Lemma small_covers D ds ys : small D ds → length ys = length ds → proper ys → covers ds ys = true → small D ys.
Proof.
  unfold small. generalize (dimensions_ D) as dims. intros dims H. revert ys.
  induction H as [|dim d dims ds Hd _ IH]; intros [|y ys] L Hp; try done.
  inversion_clear Hp. cbn [covers]. unfold cover1. rewrite !andb_true_iff. intros [C1 C2].
  constructor; [|apply IH; [simpl in L; lia|done..]].
  intros ty Ht. destruct (Hd ty Ht) as [Hc Hs]. split; [|lia].
  apply (in_between _ 1 _ (d.2 - d.1 + 1)); [by destruct ty|done|lia].
Qed.

(** ** Levels *)

Section Levels.
Context (D : Domain.t) (dom : list (Z * Z)).
Hypothesis dims_some : dimensions_ D ≠ [].

(** A node with its box, inside the box [dom]. *)
Definition node (r : NDRange) (b : list (Z * Z)) : Prop := box D r b ∧ covers dom b = true.

Lemma node_length r b : node r b → length b = length (dimensions_ D) ∧ proper b.
Proof. intros [Hb _]. by destruct (box_proper D r b Hb). Qed.

Lemma node_merge r1 r2 b1 b2 : node r1 b1 → node r2 b2 →
  ∃ r b, expand_ndrange D r1 r2 = Ok r ∧ node r b ∧ covers b b1 = true ∧ covers b b2 = true.
Proof.
  intros N1 N2. destruct (node_length _ _ N1) as [L1 _], (node_length _ _ N2) as [L2 _].
  destruct N1 as [B1 C1], N2 as [B2 C2].
  destruct (nd_expand_spec D r1 r2 b1 b2 B1 B2 dims_some) as (r & Er & Hr).
  destruct (covers_hull b1 b2) as (H1 & H2 & H3); [congruence|].
  exists r, (hull b1 b2). split_and!; try done. split; [done|by apply H3].
Qed.

(** The box of a group covers the boxes of its members. *)
Lemma merge_rest rs bs : Forall2 node rs bs → ∀ r0 b0, node r0 b0 →
  ∃ r b, for_each rs (expand_ndrange D) r0 = Ok r ∧ node r b ∧ covers b b0 = true ∧
    Forall (λ x, covers b x = true) bs.
Proof.
  induction 1 as [|r1 b1 rs bs N1 _ IH]; intros r0 b0 N0.
  - exists r0, b0. split_and!; [done|done|apply covers_refl|constructor].
  - destruct (node_merge r1 r0 b1 b0 N1 N0) as (r & b & Er & Nr & C1 & C0).
    destruct (IH r b Nr) as (r' & b' & Er' & Nr' & C & Cs). exists r', b'.
    simpl. rewrite Er. split_and!; [done|done| |constructor; [|done]];
      apply (covers_trans _ b); try done; repeat match goal with H : node _ _ |- _ => apply node_length in H as [? _] end;
      congruence.
Qed.

Lemma merge_group_spec level bs visited n :
  Forall2 node level bs → 0 ≤ visited → 0 < n → visited + n ≤ zlen level →
  ∃ r b, merge_group D level visited n = Ok r ∧ node r b ∧
    ∀ c x, bs !! c = Some x → visited ≤ Z.of_nat c < visited + n → covers b x = true.
Proof.
  intros HF Hv Hn Hz. unfold merge_group, zlen in *.
  set (rs := take (Z.to_nat n) (drop (Z.to_nat visited) level)).
  set (cs := take (Z.to_nat n) (drop (Z.to_nat visited) bs)).
  assert (Forall2 node rs cs) as HF' by by apply Forall2_take, Forall2_drop.
  assert (length rs = Z.to_nat n) as Lrs by (unfold rs; rewrite length_take, length_drop; lia).
  rewrite (for_each_up rs _ (expand_ndrange D)).
  2: { unfold zlen. rewrite Lrs. lia. }
  2: { intros k r s Hk. rewrite (idx_ok _ _ r); [done|]. apply lookup_take_Some in Hk as [Hk _].
       by rewrite lookup_drop in Hk. }
  assert (∀ c x, bs !! c = Some x → visited ≤ Z.of_nat c < visited + n → x ∈ cs) as Hin.
  { intros c x Hc Hr. apply (list_elem_of_lookup_2 _ (c - Z.to_nat visited)). unfold cs.
    rewrite lookup_take_lt, lookup_drop by lia. by replace (Z.to_nat visited + (c - Z.to_nat visited))%nat with c by lia. }
  clearbody rs cs. inversion HF' as [|r0 b0 rs' cs' N0 HF'']; subst; [simpl in Lrs; lia|].
  destruct (merge_rest rs' cs' HF'' r0 b0 N0) as (r & b & Er & Nr & C0 & Cs).
  exists r, b. split_and!; [|done|].
  - cbn [for_each]. by change (expand_ndrange D r0 []) with (Ok r0).
  - intros c x Hc Hr. specialize (Hin c x Hc Hr). apply elem_of_cons in Hin as [->|Hin]; [done|].
    by eapply Forall_forall in Cs.
Qed.

(** The children of the node [p] are the nodes [c] with [c / f = p]. *)
Definition linked (f : Z) (ps cs : list (list (Z * Z))) : Prop :=
  zlen ps = (zlen cs + f - 1) / f ∧
  ∀ c x, cs !! c = Some x → ∃ p, ps !! Z.to_nat (Z.of_nat c / f) = Some p ∧ covers p x = true.

Lemma build_groups_spec f level bs : 0 < f → zlen level < 2 ^ 64 → Forall2 node level bs →
  ∀ n v, 0 ≤ v → (Z.of_nat n - 1) * f < zlen level - v ≤ Z.of_nat n * f → v ≤ zlen level →
  ∃ rs ps, build_groups n D f level v = Ok rs ∧ Forall2 node rs ps ∧ length ps = n ∧
    ∀ c x, bs !! c = Some x → v ≤ Z.of_nat c →
      ∃ p, ps !! Z.to_nat ((Z.of_nat c - v) / f) = Some p ∧ covers p x = true.
Proof.
  intros Hf Hlt HF. induction n as [|n IH]; intros v Hv Hn Hle.
  - exists [], []. split_and!; [done|constructor|done|]. intros c x Hc Hcv.
    apply lookup_lt_Some in Hc. apply Forall2_length in HF. unfold zlen in *. lia.
  - cbn [build_groups]. rewrite u64_id by lia. set (m := Z.min f (zlen level - v)).
    assert (0 < m ∧ v + m ≤ zlen level) as [Hm Hvm] by nia.
    destruct (merge_group_spec level bs v m HF Hv Hm Hvm) as (r & b & Er & Nr & Hcov).
    destruct (IH (v + m)) as (rs & ps & Ers & HFr & Hlen & Hps); [lia|nia|lia|].
    exists (r :: rs), (b :: ps). rewrite Er. cbn [mbind res_bind]. rewrite Ers. cbn [mbind res_bind].
    split_and!; [done|by constructor|simpl; congruence|]. intros c x Hc Hcv.
    pose proof (lookup_lt_Some _ _ _ Hc) as Hcl. rewrite <- (Forall2_length _ _ _ HF) in Hcl.
    destruct (decide (Z.of_nat c < v + m)) as [Hin|Hout].
    + exists b. split; [|by apply (Hcov c); [|lia]]. by rewrite Z.div_small by lia.
    + assert (m = f) as Em by (unfold m, zlen in *; lia). destruct (Hps c x Hc) as (p & Hp & Hpx); [lia|].
      exists p. split; [|done]. rewrite Em in Hp.
      replace (Z.of_nat c - v) with (Z.of_nat c - (v + f) + 1 * f) by lia.
      rewrite Z.div_add by lia. rewrite Z2Nat.inj_add; [|apply Z.div_pos; lia|lia].
      by rewrite Nat.add_1_r.
Qed.

Lemma build_level_spec T level bs : domain_ T = Some D → 0 < fanout_ T < 2 ^ 32 →
  0 < zlen level ≤ 2 ^ 50 → Forall2 node level bs →
  ∃ rs ps, build_level T level = Ok rs ∧ Forall2 node rs ps ∧ linked (fanout_ T) ps bs.
Proof.
  intros ED Hf Hz HF. unfold build_level. rewrite ceil_quot_exact, ED by done. cbn [mbind res_bind].
  set (f := fanout_ T) in *. set (m := (zlen level + f - 1) / f).
  pose proof (Z.div_mod (zlen level + f - 1) f ltac:(lia)) as Hdm.
  pose proof (Z.mod_pos_bound (zlen level + f - 1) f ltac:(lia)) as Hmod. fold m in Hdm.
  assert (0 ≤ m) by (apply Z.div_pos; lia).
  destruct (build_groups_spec f level bs ltac:(lia) ltac:(lia) HF (Z.to_nat m) 0)
    as (rs & ps & E & HF' & Hl & Hps); [lia|rewrite Z2Nat.id by done; nia|lia|].
  exists rs, ps. split_and!; [done|done|]. assert (zlen bs = zlen level) as Eb
    by (unfold zlen; by rewrite (Forall2_length _ _ _ HF)).
  split; [unfold zlen at 1; rewrite Hl, Eb; fold m; lia|].
  intros c x Hc. destruct (Hps c x Hc) as (p & Hp & Hpx); [lia|]. rewrite Z.sub_0_r in Hp. by exists p.
Qed.

(** The boxes of the levels, the root first. *)
Inductive chain (f : Z) : list (list (list (Z * Z))) → Prop :=
  | chain_leaves l : chain f [l]
  | chain_up ps cs rest : linked f ps cs → chain f (cs :: rest) → chain f (ps :: cs :: rest).

Lemma linked_size f ps cs : 0 < f → 0 < zlen cs → linked f ps cs → 0 < zlen ps ≤ zlen cs.
Proof.
  intros Hf Hc [-> _]. split; [apply Z.div_str_pos; lia|]. apply Z.div_le_upper_bound; nia.
Qed.

Lemma add_levels_spec T : domain_ T = Some D → 0 < fanout_ T < 2 ^ 32 →
  ∀ n lv rest b bs, Forall2 (Forall2 node) (lv :: rest) (b :: bs) → chain (fanout_ T) (b :: bs) →
  0 < zlen lv ≤ 2 ^ 50 → zlen lv ≤ fanout_ T ^ Z.of_nat n →
  ∃ lv' rest' b' bs', add_levels n T (rev (lv :: rest)) = Ok (rev (lv' :: rest')) ∧
    Forall2 (Forall2 node) (lv' :: rest') (b' :: bs') ∧ chain (fanout_ T) (b' :: bs') ∧
    zlen b' = 1 ∧ last (b' :: bs') = last (b :: bs) ∧ last (lv' :: rest') = last (lv :: rest) ∧
    length rest' = (n + length rest)%nat.
Proof.
  intros ED Hf. induction n as [|n IH]; intros lv rest b bs HF HC Hz Hp.
  - exists lv, rest, b, bs. split_and!; try done. inversion HF as [|? ? ? ? HF0]; subst.
    apply Forall2_length in HF0. unfold zlen in *. rewrite <- HF0. change (Z.of_nat 0) with 0 in Hp. lia.
  - cbn [add_levels]. assert (last (rev (lv :: rest)) = Some lv) as -> by (simpl; apply last_snoc).
    inversion HF as [|? ? ? ? HF0 HFr]; subst.
    destruct (build_level_spec T lv b ED Hf Hz HF0) as (rs & ps & -> & HF' & HL). cbn [mbind res_bind].
    assert (zlen rs = zlen ps ∧ zlen lv = zlen b) as [Ers Elv] by (unfold zlen;
      by rewrite (Forall2_length _ _ _ HF'), (Forall2_length _ _ _ HF0)).
    destruct (linked_size (fanout_ T) ps b ltac:(lia) ltac:(lia) HL) as [S1 S2].
    destruct (IH rs (lv :: rest) ps (b :: bs)) as (lv' & rest' & b' & bs' & E & HF2 & HC2 & H1 & H2 & H3 & H4).
    + by constructor.
    + by constructor.
    + lia.
    + destruct HL as [HL _]. rewrite Ers, HL, <- Elv. rewrite Nat2Z.inj_succ, Z.pow_succ_r in Hp by lia.
      apply Z.lt_succ_r, Z.div_lt_upper_bound; nia.
    + exists lv', rest', b', bs'. split_and!; try done. rewrite H4. simpl. lia.
Qed.

End Levels.

(** ** The tree *)

(** [log] of the C library is good enough for a tree of [n] leaves: the height
    computed with it leaves a single root, and the largest subtree has fewer
    than [2^64] leaves. *)
Definition log_adequate (libm_log : Z → Z) (f n : Z) : Prop :=
  ∃ h, in_range U64 (f_ceil (math_log libm_log f n)) = Ok h ∧ h < 2 ^ 32 - 1 ∧ n ≤ f ^ h < 2 ^ 64.

(** A tree over the boxes [leaves] of the tiles, all inside [dom]. *)
Record tree (D : Domain.t) (dom : list (Z * Z)) (T : RTree.t) (bss : list (list (list (Z * Z)))) : Prop := {
  tr_domain : domain_ T = Some D;
  tr_fanout : 0 < fanout_ T < 2 ^ 32;
  tr_nodes : Forall2 (Forall2 (node D dom)) (levels_ T) bss;
  tr_chain : chain (fanout_ T) bss;
  tr_root : ∃ root rest, bss = root :: rest ∧ zlen root = 1;
  tr_height : zlen bss < 2 ^ 32;
  tr_leaves : fanout_ T ^ (zlen bss - 1) < 2 ^ 64
}.

Lemma build_tree_spec libm_log D dom T level leaves :
  domain_ T = Some D → dimensions_ D ≠ [] → 0 < fanout_ T < 2 ^ 32 → levels_ T = [level] →
  Forall2 (node D dom) level leaves → 0 < zlen level ≤ 2 ^ 50 →
  log_adequate libm_log (fanout_ T) (zlen level) →
  ∃ T' bss, build_tree libm_log T = (Ok (), T') ∧ tree D dom T' bss ∧ last bss = Some leaves ∧
    last (levels_ T') = Some level.
Proof.
  intros ED Hne Hf El HF Hz (h & Eh & Hh & Hpow). unfold build_tree. rewrite El.
  rewrite (proj2 (Z.eqb_neq (zlen level) 0)) by lia.
  destruct (Z.eqb_spec (zlen level) 1) as [E1|E1].
  - exists T, [leaves]. split_and!; try done; [|by rewrite El].
    split; try done; [by rewrite El; constructor|constructor|].
    exists leaves, []. split; [done|]. unfold zlen. by rewrite <- (Forall2_length _ _ _ HF).
  - rewrite Eh. cbn [mbind res_bind]. 
    assert (0 ≤ h) as Hh0. { destruct (decide (0 ≤ h)); [done|]. rewrite Z.pow_neg_r in Hpow by lia. lia. }
    rewrite (u64_id (h + 1)), u64_id by lia. replace (h + 1 - 1) with h by lia.
    destruct (add_levels_spec D dom Hne T ED Hf (Z.to_nat h) level [] leaves [])
      as (lv & rest & b & bs & E & HF' & HC & H1 & H2 & H3 & H4); [by repeat constructor|constructor|done| |].
    { rewrite Z2Nat.id by done. lia. }
    change (rev [level]) with [level] in E. rewrite E, rev_involutive.
    assert (length rest = length bs) as Erb by (apply Forall2_length in HF'; simpl in HF'; lia).
    simpl in H4. assert (zlen (b :: bs) = h + 1) as Ez by (unfold zlen; simpl length; lia).
    exists (with_levels T (lv :: rest)), (b :: bs). split_and!; try done.
    split; try done; [by exists b, bs|lia|]. rewrite Ez.
    replace (h + 1 - 1) with h by lia. apply Hpow.
Qed.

++++++

[EXERCISE DESCRIPTION]
In the listing above, locate the line containing "split; try done; [by rewrite" and the line containing "assert (length rest". Extract those two lines and every line between them, exactly as written, and only those.

[ANSWER SPACE]
    split; try done; [by rewrite El; constructor|constructor|].
    exists leaves, []. split; [done|]. unfold zlen. by rewrite <- (Forall2_length _ _ _ HF).
  - rewrite Eh. cbn [mbind res_bind]. 
    assert (0 ≤ h) as Hh0. { destruct (decide (0 ≤ h)); [done|]. rewrite Z.pow_neg_r in Hpow by lia. lia. }
    rewrite (u64_id (h + 1)), u64_id by lia. replace (h + 1 - 1) with h by lia.
    destruct (add_levels_spec D dom Hne T ED Hf (Z.to_nat h) level [] leaves [])
      as (lv & rest & b & bs & E & HF' & HC & H1 & H2 & H3 & H4); [by repeat constructor|constructor|done| |].
    { rewrite Z2Nat.id by done. lia. }
    change (rev [level]) with [level] in E. rewrite E, rev_involutive.
    assert (length rest = length bs) as Erb by (apply Forall2_length in HF'; simpl in HF'; lia).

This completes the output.